Flow regimes encountered after creating transverse hydraulic fractures may include the following flow regimes: linear-radial, formation-linear, compound linear and finally pseudo-radial flow regimes.
Example 4 shows that a high conductivity tail-in may be incorporated to overcome the additional pressure drop caused by fluid convergence around the wellbore. Example 4 also shows that a transverse fracture with low dimensionless conductivity may not be effective. This radial linear flow regime may last for several months, and therefore late time behavior must be also accounted for when selecting a remediative action.
As discussed above with respect to FIG. 28, after conductivity damage to one or more of the existing fractures is determined, the system may then select one or more remediative actions for the existing fracture (step 2820). In certain example implementations, based on the determined conductivity damage, the system may determine that no remediative action is necessary or appropriate for the existing fracture.

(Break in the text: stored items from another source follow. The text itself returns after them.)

(* ===== verification/Hasher.v ===== *)
(** * The hash of a trie (state/immutable-trie/hasher.go)

    Every node that takes 32 bytes or more is replaced in its parent by the
    Keccak hash of its RLP form and put into the batch of the commit under
    that hash. Nodes of the model have no cached hash, so that every node is
    hashed; the code skips the ones hashed before. The batch is the list of
    its puts; without a batch ([t.batch == nil]) they are dropped. *)

From Stdlib Require Import String.
From S2P Require Import Prelude BigInt Types Rlp Hex Trie.
#[local] Open Scope Z_scope.

(** The parts of fastrlp the hasher uses beyond those of [Rlp]. *)
Class RlpValues `{Rlp} := {
  rlp_isbytes : rlp_value → bool;      (** [Value.Type() == TypeBytes] *)
  rlp_len : rlp_value → Z;             (** [Value.Len] *)
  rlp_Raw : rlp_value → list Z;        (** [Value.Raw] *)
}.

Definition emptyRoot : list Z := StringToHash (lit "56e81f171bcc55a6ff8345e692c0f86e5b48e01b996cadc001622fb5e363b421").

Section hasher.
Context `{Keccak, RlpValues}.

Definition puts : Type := list (list Z * list Z).

(** The end of [hash]: a short node stays, a long one is hashed. *)
Definition hashValue (val : rlp_value) (w : puts) : rlp_value * puts :=
  if rlp_len val <? 32 then (val, w)
  else
    let buf := rlp_marshal val in
    let tmp := keccak256 buf in
    (rlp_bytes tmp, w ++ [(tmp, buf)]).

(** [t.hash(node, h, a, d)]; [None] is a panic on a nil child. *)
Fixpoint hash (n : node) : option (rlp_value * puts) :=
  match n with
  | ValueNode _ buf => Some (rlp_bytes buf, [])
  | ShortNode key child =>
      match child with
      | None => None
      | Some child =>
          '(child, w) ← hash child;
          Some (hashValue (rlp_array [rlp_bytes (encodeCompact key); child]) w)
      end
  | FullNode value children =>
      '(vals, w) ← (fix go (children : list (option node)) : option (list rlp_value * puts) :=
        match children with
        | [] => Some ([], [])
        | None :: children => '(vals, w) ← go children; Some (rlp_null :: vals, w)
        | Some i :: children =>
            '(v, w) ← hash i;
            '(vals, w') ← go children;
            Some (v :: vals, w ++ w')
        end) children;
      '(v, w') ← match value with None => Some (rlp_null, []) | Some value => hash value end;
      Some (hashValue (rlp_array (vals ++ [v])) (w ++ w'))
  end.

(** [t.Hash()]: the root and the puts. *)
Definition Txn_Hash (root : option node) : option (list Z * puts) :=
  match root with
  | None => Some (emptyRoot, [])
  | Some n =>
      '(val, w) ← hash n;
      if rlp_isbytes val then
        if negb (rlp_len val =? 32) then
          let root := keccak256 (rlp_Raw val) in Some (root, w ++ [(root, rlp_Raw val)])
        else Some (take 32 (rlp_Raw val), w)
      else
        let tmp := rlp_marshal val in
        let root := keccak256 tmp in Some (root, w ++ [(root, tmp)])
  end.

End hasher.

Some example implementations include the restoration of near-wellbore conductivity. In some example implementations, this may be accomplished by isolating the interval with a mechanical packer system and then pumping a proppant slurry into the interval to replace or augment the existing proppant pack in the existing fracture. Other techniques would incorporate slurry systems that may precede the proppant slurry to flush or dissolve the suspected fines blocking the near-wellbore conductivity and consolidate them away from the near-wellbore to prevent future migration and damage. Other example implementations for placement may rely on the proppant slurry packing individual perforations and causing diversion to other perforations in a continuous operation that is often referred to as a water pack. Other implementations may include re-perforating the existing interval.
Therefore, the present disclosure is well-adapted to carry out the objects and attain the ends and advantages mentioned as well as those which are inherent therein. While the invention has been depicted, described, and is defined by reference to exemplary embodiments of the invention, such a reference does not imply a limitation on the invention, and no such limitation is to be inferred. The invention is capable of considerable modification, alternation, and equivalents in form and function, as will occur to those ordinarily skilled in the pertinent arts and having the benefit of this disclosure. The depicted and described embodiments of the invention are exemplary only, and are not exhaustive of the scope of the invention. Consequently, the invention is intended to be limited only by the spirit and scope of the appended claims, giving full cognizance to equivalents in all respects.